These days with the number of polyamorous relationships rising, therapists are starting to realize that they need to be more understanding, inclusive, and sensitive to their client’s needs. There’s an unfortunate stigma out there for those in these relationships, and finding therapists who will help give quality care can be difficult.
Therapy for the Polyamorous
Polyamorous individuals are marginalized in our society and don’t receive the quality of care that they should either due to bias, misunderstanding, or lack of sensitivity on the therapist’s part. However, that doesn’t mean that there aren’t therapists out there who have the skills, know-how, and compassion to treat people in these relationships.
Issues that usually plague polyamorous relationships encompass jealousy, boundary navigation, communication, feelings of neglect or inadequacy, or anything having to do with safe sex practices. These aren’t uncommon for a therapist to juggle with helping clients develop coping patterns or using therapies to overcome them.
Finding therapists who can do this can be difficult if one doesn’t know where to look, so we’ve compiled a few resources.
Facebook – with this inclusive, San Francisco based group on Facebook, members from all around the world can find support. They even have potlucks for members once a month in the San Francisco Bay Area for those that would like to meetup.
Meetup – This is a great place to look for support groups as you’ll find quite a few here that are local to your area if you decide to give it a look. While this isn’t therapy, having support from like-minded people is always a good thing. Usually, Meetup groups will require that someone verifies you to keep their members safe.
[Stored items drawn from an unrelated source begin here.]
(** The table reached from [f] along a path of indices. *)
Fixpoint follow (h : heap) (f : FrameAddr) (p : list Z) : option FrameAddr :=
  match p with
  | [] => Some f
  | i :: p => g ← entry_table_frame (h f i) config; follow h g p
  end.

(** The entries the walk meets along a full path, up to the one that maps the address: a
    leaf at the end of the path, or a huge page before it. *)
Fixpoint resolve (h : heap) (f : FrameAddr) (p : list Z) : option (list PageTableEntry) :=
  match p with
  | [] => None
  | i :: q =>
      let e := h f i in
      if negb (is_present e) then None
      else match q with
           | [] => Some [e]
           | _ :: _ =>
               if is_huge e then Some [e]
               else g ← entry_table_frame e config; cons e <$> resolve h g q
           end
  end.

(** The entries met along a path of tables. *)
Fixpoint along (h : heap) (f : FrameAddr) (p : list Z) : list PageTableEntry :=
  match p with
  | [] => []
  | i :: q => h f i :: match entry_table_frame (h f i) config with
                       | Some g => along h g q
                       | None => []
                       end
  end.

(** The invariant of the tables below [root], [n] levels above the leaf tables.  Tables
    are frames of [A]; no two paths reach the same table, so there is no sharing and
    no cycle; intermediate entries never restrict writing or execution; and a page a
    user may access has no kernel-only entry on its path. *)
Record tree_inv (n : nat) (A : FrameAddr → Prop) (root : FrameAddr) (h : heap) : Prop := {
  ti_table : ∀ p f, Forall idx_ok p → (length p ≤ n)%nat → follow h root p = Some f → A f;
  ti_inj : ∀ p q f, Forall idx_ok p → Forall idx_ok q → (length p ≤ n)%nat → (length q ≤ n)%nat →
    follow h root p = Some f → follow h root q = Some f → p = q;
  ti_flags : ∀ p f i, Forall idx_ok p → idx_ok i → (length p < n)%nat → follow h root p = Some f →
    is_Some (entry_table_frame (h f i) config) →
    entry_writable (h f i) = true ∧ entry_executable (h f i) = true;
  ti_user : ∀ p es e, Forall idx_ok p → length p = S n → resolve h root p = Some (es ++ [e]) →
    is_user_accessible e = true → Forall (λ x, is_user_accessible x = true) es;
}.

Lemma table_frame_Some e g :
  entry_table_frame e config = Some g ↔
  is_present e = true ∧ is_huge e = false ∧ g = entry_physical_address e config.
Proof.
  rewrite entry_table_frame_eq by done.
  destruct (is_present e), (is_huge e); simpl; naive_solver.
Qed.
Lemma map_missing_case :
  ∃ r s', (let! (prepared, private_tables) := prepare_private self v user leaf (length la) in
           match prepared with
           | Err error =>
               do! mfor (rev private_tables) FrameAllocator_dealloc ;;; ret (Err error)
           | Ok publication_entry =>
               do! apply_user_upgrades self ups ;;;
               do! write_entry self t i publication_entry
                     "validated publication table left the direct map" ;;;
               do! flush_tlb_if_active self v ;;; ret (Ok tt)
           end) s = Done (r, s') ∧
    match r with
    | Ok _ => ∃ l', map_ok_post self v frame perms s s' l l'
    | Err e => map_err_post self s s' l ∧
        ((e = MapOutOfFrames ∧ count_state Free l ≤ Z.of_nat (length lc)) ∨
         (e = MapPhysicalAddressTooLarge ∧ ∃ k, l !! k = Some Free ∧
            physical_address_limit cfg ≤ frame_at k))
    end.
Proof.
  destruct prepare_private_spec as (r & s2 & ks & E & Hr). rewrite (bind_Done _ _ _ _ _ E).
  destruct r as [e|e].
  - destruct Hr as (s1 & k & rest & -> & Hlen & Ht & Hlim & -> & W2 & R2).
    destruct (map_publish s1 s2 k rest Hlen Ht Hlim W2 R2) as (s' & E' & Hpost).
    exists (Ok tt), s'. split; [exact E'|]. eauto.
  - destruct Hr as [Ht Hr]. destruct (map_rollback s2 ks Ht) as (s' & E' & Hpost).
    rewrite (bind_Done _ _ _ _ _ E'). exists (Err e), s'. split_and!; [done|done|].
    destruct Hr as [(-> & Hno & Hn)|(-> & k & Hk & Hlim)]; [left|right]; (split; [done|]).
    + pose proof (count_set_all ks l). apply count_state_0 in Hno. lia.
    + exists k. split; [by apply Ht|done].
Qed.
End map_cases.

(** Why [map] refuses. *)
Definition map_error_cause (self : PageTable) (s : MState) (l : list FrameState) (v : VirtualAddr)
    (frame : FrameAddr) (perms : PagePermissions) (e : PageTableMapError) : Prop :=
  match e with
  | MapInvalidVirtualAddress => is_canonical self v = false
  | MapVirtualAddressUnaligned => v mod PAGE_SIZE ≠ 0
  | MapPhysicalAddressTooLarge =>
      physical_address_limit (pt_config self) ≤ frame ∨
      ∃ k, l !! k = Some Free ∧ physical_address_limit (pt_config self) ≤ frame_at k
  | MapNoExecuteUnsupported => executable perms = false ∧ nx_enabled (pt_config self) = false
  | MapPageAlreadyMapped => is_Some (walk self (ms_mem s) v)
  | MapHugePageConflict | MapInvalidPageTableEntry =>
      ∃ es, walk self (ms_mem s) v = Some es ∧ (length es ≤ length (levels self))%nat
  | MapOutOfFrames => count_state Free l < Z.of_nat (length (levels self))
  | MapPageTableOutsideDirectMap => False
  end.

Lemma map_spec self s l v frame perms cp g :
  pt_inv self s l → is_u64 v → is_u64 frame → frame mod FRAME_SIZE = 0 →
  ∃ r s', PageTable_map self v frame perms cp g s = Done (r, s') ∧
    match r with
    | Ok _ => ∃ l', map_ok_post self v frame perms s s' l l'
    | Err e => map_err_post self s s' l ∧ map_error_cause self s l v frame perms e
    end.
Proof.
  intros Hinv Hv Hfu Hfa. unfold PageTable_map.
  pose proof (map_err_post_refl self s l Hinv) as Hrefl.
  destruct (is_canonical self v) eqn:Hcv; simpl.
  2:{ exists (Err MapInvalidVirtualAddress), s. done. }
  destruct (Z.eqb_spec (v mod PAGE_SIZE) 0) as [Hal|Hal]; simpl.
  2:{ exists (Err MapVirtualAddressUnaligned), s. done. }
  destruct (PageTableEntry_new frame perms cp (pt_config self) g) as [leaf|e] eqn:Eleaf; simpl.
  2:{ apply entry_new_error_cause in Eleaf. exists (Err (map_entry_error e)), s. split; [done|].
      destruct e; simpl; auto. }
  assert (frame_ok (pt_config self) frame) as Hframe.
  { apply entry_new_Ok_lt in Eleaf. unfold is_u64 in Hfu. split; [lia|done]. }
  pose proof (entry_new_decode _ _ _ _ _ _ (pi_config _ _ _ Hinv) Hframe Eleaf) as Hleaf.
  mred. pose proof (map_walk_spec self s l v (user_accessible perms) Hinv [] (levels self)
    (pt_frame self) [] eq_refl eq_refl) as Hw. simpl in Hw.
  destruct (map_walk _ _ _ _ _ _ _ _) as [[[missing t] ups]|e].
  2:{ destruct Hw as [He Hw]; [split; [by intros ? ?%not_elem_of_nil|constructor]|].
      exists (Err e), s. split; [done|]. split; [done|]. destruct He as [->| ->]; exact Hw. }
  destruct Hw as (la & lb & Hlv & Hf & Hups & Hm);
    [split; [by intros ? ?%not_elem_of_nil|constructor]|].
  destruct missing as [[d loc]|].
  - destruct Hm as (lv & lc & Hlb & -> & -> & Habs).
    destruct (map_missing_case self s l Hinv v frame perms leaf Hv Hcv Hframe Hleaf ups la t lb Hlv Hf
      Hups lv lc Hlb Habs) as (r & s' & E & Hr).
    exists r, s'. split; [exact E|]. destruct r as [[]|e]; [done|]. destruct Hr as [Hp Hr].
    split; [done|]. destruct Hr as [[-> Hr]|[-> Hr]]; simpl; [|by right].
    rewrite Hlv, Hlb, length_app. simpl. lia.
  - subst lb. rewrite (table_translate self s l Hinv).
    2:{ eapply (own_table_ok self s l Hinv), (t_own self s v la t []); done. }
    cbn [ok_or]. mred.
    change (entry_at (ms_mem s) (t + _) (p1_index v)) with (heap_of self (ms_mem s) t (p1_index v)).
    destruct (is_present (heap_of self (ms_mem s) t (p1_index v))) eqn:Epr.
    + exists (Err MapPageAlreadyMapped), s. split_and!; [done|done|]. simpl.
      unfold walk, path, path_of. rewrite Hlv, app_nil_r.
      rewrite (resolve_app _ (pi_config _ _ _ Hinv) _ _ _ t) by done. simpl. rewrite Epr. simpl. eauto.
    + destruct (map_leaf_case self s l Hinv v frame perms leaf Hv Hcv Hframe Hleaf ups la t [] Hlv Hf
        Hups eq_refl Epr) as (s' & E & Hpost).
      exists (Ok tt), s'. split; [exact E|]. eauto.
Qed.

(** C3: [PageTable::map] never panics.  When it succeeds, exactly the page asked for becomes
    mapped, to the frame asked for and with exactly the permissions asked for; it was
    unmapped before; every other address translates as before with the same permissions;
    no allocated frame other than the page table's own tables is written; the TLB entry
    is flushed if this table is active; and the tree invariant holds again.  When it
    fails, no translation, no permission and no frame state has changed: frames taken for
    new tables have been given back. *)
Theorem map_correct (self : PageTable) (s : MState) (l : list FrameState) (v : VirtualAddr)
    (frame : FrameAddr) (perms : PagePermissions) (cp : CachePolicy) (g : bool) :
  pt_inv self s l → is_u64 v → is_u64 frame → frame mod FRAME_SIZE = 0 →
  ∃ r s', PageTable_map self v frame perms cp g s = Done (r, s') ∧
    match r with
    | Ok _ => ∃ l', map_ok_post self v frame perms s s' l l'
    | Err _ => map_err_post self s s' l
    end.
Proof.
  intros Hinv Hv Hfu Hfa.
  destruct (map_spec self s l v frame perms cp g Hinv Hv Hfu Hfa) as (r & s' & E & Hr).
  exists r, s'. split; [done|]. destruct r; [done|]. by destruct Hr.
Qed.

(** [PageTable::map] fails only for a reason: if the address is canonical and aligned, the
    frame is addressable, the permissions are supported, the walk finds no mapping, as
    many frames are free as there are levels and all free frames are addressable, it
    succeeds. *)
Theorem map_succeeds (self : PageTable) (s : MState) (l : list FrameState) (v : VirtualAddr)
    (frame : FrameAddr) (perms : PagePermissions) (cp : CachePolicy) (g : bool) :
  pt_inv self s l → is_u64 v → is_u64 frame → frame mod FRAME_SIZE = 0 →
  is_canonical self v = true → v mod PAGE_SIZE = 0 →
  frame < physical_address_limit (pt_config self) →
  executable perms = true ∨ nx_enabled (pt_config self) = true →
  walk self (ms_mem s) v = None →
  Z.of_nat (length (levels self)) ≤ count_state Free l →
  (∀ k, l !! k = Some Free → frame_at k < physical_address_limit (pt_config self)) →
  ∃ s', PageTable_map self v frame perms cp g s = Done (Ok tt, s').
Proof.
  intros Hinv Hv Hfu Hfa Hcv Hal Hlim Hx Hw Hfree Hall.
  destruct (map_spec self s l v frame perms cp g Hinv Hv Hfu Hfa) as (r & s' & E & Hr).
  destruct r as [[]|e]; [eauto|]. destruct Hr as [_ He]. exfalso.
  destruct e; simpl in He; try congruence; try lia.
  - destruct He as [He|(k & Hk & He)]; [lia|]. specialize (Hall k Hk). lia.
  - rewrite Hw in He. by destruct He.
  - destruct He as (es & He & _). congruence.
  - destruct He, Hx; congruence.
  - destruct He as (es & He & _). congruence.
Qed.

(** ** Creating a page table *)

Lemma tree_inv_empty config n (A : FrameAddr → Prop) root h :
  config_wf config → A root → (∀ j, idx_ok j → is_present (h root j) = false) →
  tree_inv config n A root h.
Proof.
  intros Hc HA Hz.
  assert (Hno : ∀ i, idx_ok i → entry_table_frame (h root i) config = None).
  { intros i Hi. rewrite entry_table_frame_eq, Hz by done. done. }
  assert (Hfol : ∀ p f, Forall idx_ok p → follow config h root p = Some f → p = [] ∧ f = root).
  { intros [|i p] f Hp; simpl; [by intros [= ->]|]. apply Forall_cons in Hp as [Hi _].
    by rewrite Hno. }
  split.
  - intros p f Hp _ Hf. by apply Hfol in Hf as [-> ->].
  - intros p q f Hp Hq _ _ Hf Hf'. apply Hfol in Hf as [-> _], Hf' as [-> _]; done.
  - intros p f i Hp Hi _ Hf [g Hg]. apply Hfol in Hf as [-> ->]; [|done].
    by rewrite Hno in Hg.
  - intros [|i p] es e Hp Hl; simpl; [done|]. apply Forall_cons in Hp as [Hi _]. by rewrite Hz.
Qed.

Lemma page_table_new_off s l dm config r s1 :
  fa_inv s l → PageTable_new dm config s = Done (r, s1) →
  ∀ j, off_frame s j → l !! j ≠ Some Free → kept_frame s s1 j.
Proof.
  intros Hfa. unfold PageTable_new.
  destruct (alloc_contract s l Hfa) as [[E _]|(k & s' & E & Hk & Hfa1 & Hl & _)]; rewrite (bind_Done _ _ _ _ _ E).
  { by intros [= _ <-]. }
  assert (Hoff := alloc_off s l k s' Hfa E). destruct (_ <=? _).
  2:{ intros [= _ <-] j Hj Hf. apply Hoff; [done|congruence]. }
  assert (Hk1 : <[k := Allocated]> l !! k = Some Allocated) by (apply list_lookup_insert_eq; by eapply lookup_lt_Some).
  destruct (dealloc_contract s' _ k Hfa1 Hk1) as (s2 & E2 & _). rewrite (bind_Done _ _ _ _ _ E2). intros [= _ <-] j Hj Hf.
  eapply kept_frame_trans; [done|apply Hoff; [done|congruence]|].
  eapply dealloc_off; [exact Hfa1|exact Hk1|exact E2|by eapply off_frame_layout].
Qed.

Lemma page_table_new_spec s l dm config :
  fa_inv s l → direct_map (ms_fa s) = dm → config_wf config →
  ∃ r s', PageTable_new dm config s = Done (r, s') ∧
    match r with
    | Ok self => ∃ k, l !! k = Some Free ∧ self = mkPageTable dm config (frame_at k) ∧
        pt_inv self s' (<[k := Allocated]> l) ∧
        (∀ x, PageTable_to_physical self (ms_mem s') x = None) ∧
        (∀ j, idx_ok j → heap_of self (ms_mem s') (pt_frame self) j = 0) ∧
        (∀ j, j ≠ k → l !! j = Some Allocated → kept_frame s s' j)
    | Err e => fa_inv s' l ∧ same_layout s s' ∧ (e = CreateOutOfFrames → Free ∉ l) ∧
        (∀ j, l !! j = Some Allocated → kept_frame s s' j)
    end.
Proof.
  intros Hfa Hdm Hcfg. unfold PageTable_new.
  destruct (alloc_contract s l Hfa) as [[E Hno]|(k & s1 & E & Hk & Hfa1 & Hl1 & Hz & Hkept)].
  { rewrite (bind_Done _ _ _ _ _ E). by exists (Err CreateOutOfFrames), s. }
  rewrite (bind_Done _ _ _ _ _ E). pose proof (lookup_lt_Some _ _ _ Hk) as Hlt.
  destruct (Z.leb_spec (physical_address_limit config) (Z.of_nat k * FRAME_SIZE)).
  - destruct (dealloc_contract s1 _ k Hfa1) as (s2 & E2 & Hfa2 & Hl2 & Hk2);
      [by apply list_lookup_insert_eq|].
    rewrite (bind_Done _ _ _ _ _ E2). exists (Err CreatePhysicalAddressTooLarge), s2.
    rewrite list_insert_insert_eq, list_insert_id in Hfa2 by done.
    split_and!; [done|done|by etrans|done|]. intros j Hj.
    assert (j ≠ k) by congruence.
    eapply kept_frame_trans; [done|by eapply Hkept|].
    apply (Hk2 j Allocated); [|done]. by rewrite list_lookup_insert_ne.
  - set (self := mkPageTable dm config (frame_at k)). exists (Ok self), s1. split; [done|].
    exists k. assert (Hzero : ∀ j, idx_ok j → heap_of self (ms_mem s1) (frame_at k) j = 0).
    { intros j Hj. apply load64_all_zero. intros b Hb. apply Hz. simpl in Hb. rewrite Hdm.
      unfold in_frame, frame_virt, frame_at, idx_ok, PAGE_TABLE_ENTRIES, FRAME_SIZE in *. lia. }
    assert (Hinv : pt_inv self s1 (<[k := Allocated]> l)).
    { destruct Hl1 as (_ & L2 & _). split; [done|done|by rewrite L2|].
      apply tree_inv_empty; [done| |].
      - split; [split; [unfold frame_at, FRAME_SIZE in *; simpl; lia|apply Z.mod_mul; done]|].
        change (pt_frame self) with (frame_at k). rewrite frame_at_index.
        by apply list_lookup_insert_eq.
      - intros j Hj. change (pt_frame self) with (frame_at k). by rewrite Hzero. }
    split_and!; [done|done|done| |done|].
    + intros x. destruct (is_canonical self x) eqn:Hc.
      * rewrite (proj1 (view_walk self s1 _ x Hinv Hc)). unfold walk.
        pose proof (path_of_ok (levels self) x) as Hok. unfold path.
        destruct (path_of (levels self) x) as [|i q]; [done|].
        apply Forall_cons in Hok as [Hi _]. simpl. by rewrite Hzero.
      * unfold PageTable_to_physical. by rewrite Hc.
    + intros j Hne Hj. by eapply Hkept.
Qed.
AASECT – The American Association of Sexuality Educators, Counselors, and Therapists is a fantastic place to find therapists who have trained specifically in specific topics ranging from polyamory to alternative therapy. Most therapists on this site are well educated and have a complementary view of the areas that they specialize in.
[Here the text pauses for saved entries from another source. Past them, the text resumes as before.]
(** Mapping the next page extends the range. *)
Lemma range_mapped_extend n s' l' s'' l'' :
  0 ≤ n → vs + (n + 1) * FRAME_SIZE ≤ W64 → range_mapped n s' l' →
  (∀ k, l !! k = Some Allocated → l' !! k = Some Allocated) →
  map_ok_post rt (vs + n * FRAME_SIZE) (fr n) perms s' s'' l' l'' →
  range_mapped (n + 1) s'' l''.
Proof.
  intros Hn0 Hn [R1 R2 R3 R4 R5] Hal [M1 M2 M3 M4 M5 M6 M7 _].
  assert (Hoth : ∀ x, is_u64 x → x / PAGE_SIZE ≠ vs / PAGE_SIZE + n →
    same_page rt (ms_mem s') (ms_mem s'') x) by (intros; apply M5; rewrite ?page_of; done).
  split.
  - done.
  - intros i Hi. assert (is_u64 (vs + i * FRAME_SIZE)) as Hu by (unfold FRAME_SIZE in *; ulia).
    destruct (decide (i = n)) as [->|Hin].
    + split_and!; [done|done|]. apply (unmapped_page_same rt (ms_mem s) (ms_mem s')); [|exact M4]. intros x Hx Ex. rewrite page_of in Ex.
      apply R3; [done|]. intros; lia.
    + destruct (R2 i ltac:(lia)) as (P1 & P2 & P3). split_and!; [| |done].
      * eapply maps_page_same; [|done]. intros x Hx Ex. rewrite page_of in Ex.
        apply Hoth; [done|lia].
      * eapply same_page_leaf; [apply Hoth; [done|rewrite page_of; lia]|by eapply maps_page_canonical|done].
  - intros x Hx Hne. eapply same_page_trans; [apply R3; [done|]|apply Hoth; [done|]].
    + intros i Hi. apply Hne. lia.
    + apply Hne. lia.
  - intros k Hk Hno. destruct (R4 k Hk Hno) as [Hk' Hkept].
    destruct (M6 k Hk') as [Hk'' Hkept']. split; [done|].
    eapply kept_trans; [by rewrite (pi_dm _ _ _ R1), (pi_dm _ _ _ Hinv)|done|].
    apply Hkept'. intros Ho. destruct (R5 _ Ho) as [?|(k' & E & Hna)]; [done|].
    by apply frame_at_inj in E as ->.
  - intros f Hf. destruct (M7 f Hf) as [Ho|(k & -> & Hk)]; [by apply R5|].
    right. exists k. split; [done|]. intros Hk'%Hal. congruence.
Qed.

(** Unmapping the last page shrinks it. *)
Lemma range_mapped_shrink n frame s' l' s'' l'' :
  0 ≤ n → vs + (n + 1) * FRAME_SIZE ≤ W64 → range_mapped (n + 1) s' l' →
  unmap_post rt (vs + n * FRAME_SIZE) frame s' s'' l' l'' →
  range_mapped n s'' l''.
Proof.
  intros Hn0 Hn [R1 R2 R3 R4 R5] [U1 U2 U3 U4 U5 U6 U7 _].
  assert (Hoth : ∀ x, is_u64 x → x / PAGE_SIZE ≠ vs / PAGE_SIZE + n →
    same_page rt (ms_mem s') (ms_mem s'') x) by (intros; apply U4; rewrite ?page_of; done).
  destruct (R2 n ltac:(lia)) as (Pn1 & Pn2 & Pn3). split.
  - done.
  - intros i Hi. assert (is_u64 (vs + i * FRAME_SIZE)) as Hu by (unfold FRAME_SIZE in *; ulia).
    destruct (R2 i ltac:(lia)) as (P1 & P2 & P3). split_and!; [| |done].
    + eapply maps_page_same; [|done]. intros x Hx Ex. rewrite page_of in Ex.
      apply Hoth; [done|lia].
    + eapply same_page_leaf; [apply Hoth; [done|rewrite page_of; lia]|by eapply maps_page_canonical|done].
  - intros x Hx Hne. destruct (decide (x / PAGE_SIZE = vs / PAGE_SIZE + n)) as [Ex|Ex].
    + destruct (U3 x Hx ltac:(by rewrite page_of)) as [[G1 G2] G3].
      destruct (Pn3 x Hx ltac:(by rewrite page_of)) as [[O1 O2] O3].
      split; [unfold same_view; by rewrite G1, G2, O1, O2|]. intros Hc. by rewrite G3, O3.
    + eapply same_page_trans; [apply R3; [done|]|by apply Hoth]. intros i Hi.
      destruct (decide (i = n)) as [->|]; [done|]. apply Hne. lia.
  - intros k Hk Hno. destruct (R4 k Hk Hno) as [Hk' Hkept].
    assert (¬ own_table rt (ms_mem s') (frame_at k)) as Hno'.
    { intros Ho. destruct (R5 _ Ho) as [?|(k' & E & Hna)]; [done|]. by apply frame_at_inj in E as ->. }
    split.
    + destruct (U5 k) as [->|(_ & _ & Ho & _)]; done.
    + eapply kept_trans; [by rewrite (pi_dm _ _ _ R1), (pi_dm _ _ _ Hinv)|done|]. by apply U6.
  - intros f Hf. by apply R5, U7.
Qed.
End ranges.

(** ** Mapping ranges *)

Section map_range.
Context (self : AddressSpace) (ps vs : Z) (perms : PagePermissions) (cp : CachePolicy).
Context (s : MState) (l : list FrameState).
Context (Hinv : pt_inv (root self) s l) (Hps : 0 ≤ ps) (Hvs : 0 ≤ vs).
Abbreviation fr := (λ i, ps + i * FRAME_SIZE).
Context (Hpal : ps mod FRAME_SIZE = 0) (Hval : vs mod FRAME_SIZE = 0).

Lemma page_aligned i : (vs + i * FRAME_SIZE) mod PAGE_SIZE = 0.
Proof. unfold FRAME_SIZE, PAGE_SIZE in *. by rewrite Z.mod_add. Qed.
The Open List – This is an excellent site for finding doctors, therapists, alternative medicine, lawyers, and anything else that comes to mind. This website mainly focuses on helping polyamorous individuals find services from individuals who are versed in polyamory and are non-judgmental and inclusive in their interactions.
Kink and Poly Aware Professionals Directory – Another group of therapists that work with keeping individuality, sensitivity, and inclusiveness in mind, the KAP has a knowledgeable base of therapists that are a great resource to choose from.
There are many resources out there to find therapists and other professionals that will support you in your journey within a polyamorous relationship; these are just a few. Explore these options, and you’ll see that you have more resources at your fingertips than you thought.
Do I Need Therapy?
This is a question that gets asked all the time because no one thinks they need therapy. However, that doesn’t mean that you couldn’t benefit from it. Being in a relationship with one person is enough for people to need relationship counseling; being in a poly relationship and dealing with multiple people has a host of other issues that could use a trained therapist’s support and ear.
If you’re feeling alone in your struggles with issues within your relationship, bring it up to your partner and see how they think about going to a therapist. Some will be resistant, and that’s fine. Not everyone is okay with that – there’s an unfortunate stigma around mental health that creates a barrier with many people, and you’ll be fighting against that.
If you feel that therapy is needed and your partner(s) don’t want to attend, go by yourself for a while and see if that helps you deal with the issues you’re having. In the long run, that may help them see that therapy does help as they’ll be seeing a direct impact of the therapy on your relationship as you work through your problems.
What do I Need for Therapy?
There isn’t anything you need in particular for therapy other than yourself and an open mind. Showing up is the first step to improvement, and you’ll do that over time whether you go once a week, once every two weeks, or once a month. Most likely, your therapist will, at first, suggest that you go once a week to establish rapport and get what information they need so you can move forward smoothly.
What if I Don’t Like My Therapist?
This isn’t uncommon. Like people out in the world, sometimes we don’t always click with everyone, and the same is true about therapists. There are so many therapy styles out there, from CBT to Immersion therapy, that it’s hard to tell what will work for you until you try it and figure out what does.
Finding practitioners who know multiple therapy types and are flexible with trying them with you is best, but don’t be afraid. If you don’t like the therapist, cut ties, and move on to another one. This doesn’t mean that you’re a terrible person in therapy; this means that you didn’t click with them and need to find one that’s better suited for you.
What if I Can’t Afford Therapy?
This can sometimes be an issue, and a lot of therapists understand this. If you need assistance with therapy, don’t be afraid to ask about monetary aid or a sliding scale for payment. Most offices will have at least a sliding scale and assist you in that regard; this way, you still get therapy, and it’s at a price that you can afford. However, be aware that most places will require proof of your income or unemployment to use this sliding scale.
In the end, whether you’re in therapy by yourself or with a partner, it’s not a race; it’s a journey on getting to where you want to be in your relationship. Goals can be set and met in time, but don’t expect immediate change. Therapy is about changing over time slowly, making sure that it’s done safely, and ensuring that everyone is experiencing personal growth along the way.